Saturday, April 2, 2011

Journal Writing and the Fear of Forgetting

Writing a journal isn’t the easiest thing for me. I’ve attempted and reattempted many times, but I never got around to it until this year, when I was required to do it for a class. It’s a great way of keeping track of my memories, my anxieties, my ideas, what’s going on in my life at the time, and just another way to release some of the demons of my mind onto the page.

And I think I’ll keep up the habit of writing a journal until the end of my undergraduate year of college, so I could look back on how much I’ve grown, how much I’ve been through, how much I’ve seen, and all that’s in between.

I have already snuck a peek at it once or twice and couldn’t believe some of things that I had forgotten. You know I always had this feeling in the back of my mind that somehow I’m going to contract some sort of memory losing disease and never remember who I am, what I have done, who I am friends with, or my family. Being all alone in the world with nothing or no one is probably one of my greatest fears in life, which is probably why I save all my adventures down in my journal or on my blog, which is why I collect all this junk on my Memory Wall, or why I try to remember everyone’s name that I meet.

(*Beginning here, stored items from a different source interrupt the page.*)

(* ===== verification/Common.v ===== *)
(** The base layer: error codes (include/minirpc/common/ErrorCode.h, src/common/ErrorCode.cpp)
    and the logger (include/minirpc/common/Logger.h, src/common/Logger.cpp). *)
From stdpp Require Import base list strings numbers.
From Stdlib Require Import Ascii ZArith Lia.
From S2P Require Import Prelude Bytes.

(** ** ErrorCode *)

(** [enum class ErrorCode] has the underlying type [int], and the client casts the code of a
    response to it: every [int] is a value of the type. *)
Definition ErrorCode : Type := Z.
Definition kOk : ErrorCode := 0%Z.
Definition kSystem : ErrorCode := 1%Z.
Definition kInvalidArgument : ErrorCode := 2%Z.
Definition kTimeout : ErrorCode := 3%Z.
Definition kClosed : ErrorCode := 4%Z.
Definition kNoService : ErrorCode := 5%Z.
Definition kNoMethod : ErrorCode := 6%Z.
Definition kUnknown : ErrorCode := 99%Z.

Definition errorCodeToString (code : ErrorCode) : bytes :=
  if (code =? kOk)%Z then lit "OK"
  else if (code =? kSystem)%Z then lit "SYSTEM_ERROR"
  else if (code =? kInvalidArgument)%Z then lit "INVALID_ARGUMENT"
  else if (code =? kTimeout)%Z then lit "TIMEOUT"
  else if (code =? kClosed)%Z then lit "CONNECTION_CLOSED"
  else if (code =? kNoService)%Z then lit "NO_SERVICE"
  else if (code =? kNoMethod)%Z then lit "NO_METHOD"
  else if (code =? kUnknown)%Z then lit "UNKNOWN"
  else lit "UNKNOWN".

(** ** Logger *)

Module Logger.

Inductive LogLevel := kTrace | kDebug | kInfo | kWarn | kError | kFatal.

(** The enumerators' values, which [level < level_] compares. *)
Definition level_value (l : LogLevel) : nat :=
  match l with
  | kTrace => 0 | kDebug => 1 | kInfo => 2 | kWarn => 3 | kError => 4 | kFatal => 5
  end.

Definition levelToString (l : LogLevel) : bytes :=
  match l with
  | kTrace => lit "TRACE" | kDebug => lit "DEBUG" | kInfo => lit "INFO"
  | kWarn => lit "WARN" | kError => lit "ERROR" | kFatal => lit "FATAL"
  end.

Record Logger := mkLogger { level_ : LogLevel }.

(** The instance's initial state. *)
Definition instance : Logger := mkLogger kInfo.
Definition setLogLevel (_ : Logger) (l : LogLevel) : Logger := mkLogger l.
Definition logLevel (lg : Logger) : LogLevel := level_ lg.

(** What [localtime_r] stores. *)
Record tm := mkTm {
  tm_year : Z; tm_mon : Z; tm_mday : Z; tm_hour : Z; tm_min : Z; tm_sec : Z;
}.

(** [%0wd] of a non-negative [int]. *)
Definition pad0 (w : nat) (n : Z) : bytes :=
  let s := to_string n in replicate (w - length s) "0"%char ++ s.

(** [snprintf] into 64 bytes keeps 63 characters. *)
Definition currentTimestamp (t : tm) (ms : Z) : bytes :=
  take 63 (pad0 4 (tm_year t + 1900) ++ lit "-" ++ pad0 2 (tm_mon t + 1) ++ lit "-" ++
           pad0 2 (tm_mday t) ++ lit " " ++ pad0 2 (tm_hour t) ++ lit ":" ++
           pad0 2 (tm_min t) ++ lit ":" ++ pad0 2 (tm_sec t) ++ lit "." ++ pad0 3 (ms mod 1000)).

(** A string as [%s] prints it from [c_str()]: up to the first NUL. *)
Fixpoint c_str (s : bytes) : bytes :=
  match s with
  | [] => []
  | c :: s' => if bool_decide (c = Ascii.zero) then [] else c :: c_str s'
  end.

(** The text [log] writes to [stderr]; the clock, the broken-down time and the printed thread id
    are those of the call. *)
Definition log (lg : Logger) (level : LogLevel) (message : bytes) (t : tm) (ms : Z)
    (tid : bytes) : bytes :=
  if level_value level <? level_value (level_ lg) then []
  else lit "[" ++ currentTimestamp t ms ++ lit "] [" ++ levelToString level ++ lit "] [tid=" ++
       c_str tid ++ lit "] " ++ c_str message ++ lit "
".

(** A [LogStream] expression [LOG_X << a << b ...]: the constructor's prefix, the inserted texts,
    and the destructor's [log]. *)
Definition log_stream (lg : Logger) (level : LogLevel) (file : bytes) (line : Z)
    (parts : list bytes) (t : tm) (ms : Z) (tid : bytes) : bytes :=
  log lg level (file ++ lit ":" ++ to_string line ++ lit " " ++ concat parts) t ms tid.

Example log_line :
  log_stream instance kWarn (lit "a.cpp") 12 [lit "x="; lit "1"]
    (mkTm 126 7 2 9 5 0) 1754099100042 (lit "77")
  = lit "[2026-08-02 09:05:00.042] [WARN] [tid=77] a.cpp:12 x=1
".
Proof. reflexivity. Qed.

End Logger.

I have the fear of forgetting.

I’ve written probably a handful of stories of people with no pasts or who had lost their pasts along the way of their journeys. They try to get by and make themselves new lives and I guess I truly look up to people who can do that to survive. I don’t think I can ever be capable of doing that. My characters are composed of the people I’ve met in my life, in fiction and in reality that I admire.

So, keeping a journal was always a tough thing to do because I didn’t want to write in it every day and fill it up with useless information, so I decided to write down only the necessities or major things that I’m going through. However, I think I’ve hit a speed bump on this road to journal writing, which I’m sure that some other journal writers have hit as well.

I can’t seem to write anymore in the journal. I feel unmotivated and lost. I have all these thoughts that I want to put on the page, but I can’t seem to organize them down into words. I just wish that I could pull out the words from my brain, heart, and tongue and slather the page with all those memories and thoughts, but I am hesitant.  As soon as my pen lightly dots the page and I’m prepared to write a word— I just freeze. The lines start to look like prison bars. The pen is glued to my hand, but won’t write a single word.

And I tell myself, “You can write.”

But I doubt those three words. My anxiety has reached its peak. One of my friends, Dalia, advised me to try and wait it out with the journal writing.  So, that’s what I’m planning on doing. Sometimes good things come to those who wait, right?

Do you keep a journal or diary? How do you feel about it? 


The Words Crafter said...

I can't keep a journal. That's what my blog is for. Kind of....

Try taking all those thoughts and just do word clouds with them. Connect lines from the words and write thoughts that stem from them. Don't aim for form or structure or organization. Kind of like random association. Then, later, after you've purged your overloaded mind, come back and see what sense you can make of it. You'll be surprised!

It's nice to visit! Hope you've been doing well :)

Chris said...

I hear you, I am afraid of forgetting as well. I've been keeping a journal since fifth grade, although sometimes there are periods where I'll start to slack in writing. The best way to keep it is to try and make a little bit of time each day to jot down thoughts and events, even if it's only a few minutes. Keep trying, don't give up :)

Anonymous said...

Like you I have tried many times as an adult to keep a journal but failed. I used to keep one in high school required by my creative writing class. When I graduated I threw them all away and still regret doing so. I would have loved to reflect back on my crazy thoughts and maybe just maybe get some ideas from that when I'm dry on my writing. This year I have an art journal. An experimental playground if you will: fragments of ideas, ticket stubs, quotes, ugly sketches, etc and I don't care about writing in it daily just consistently.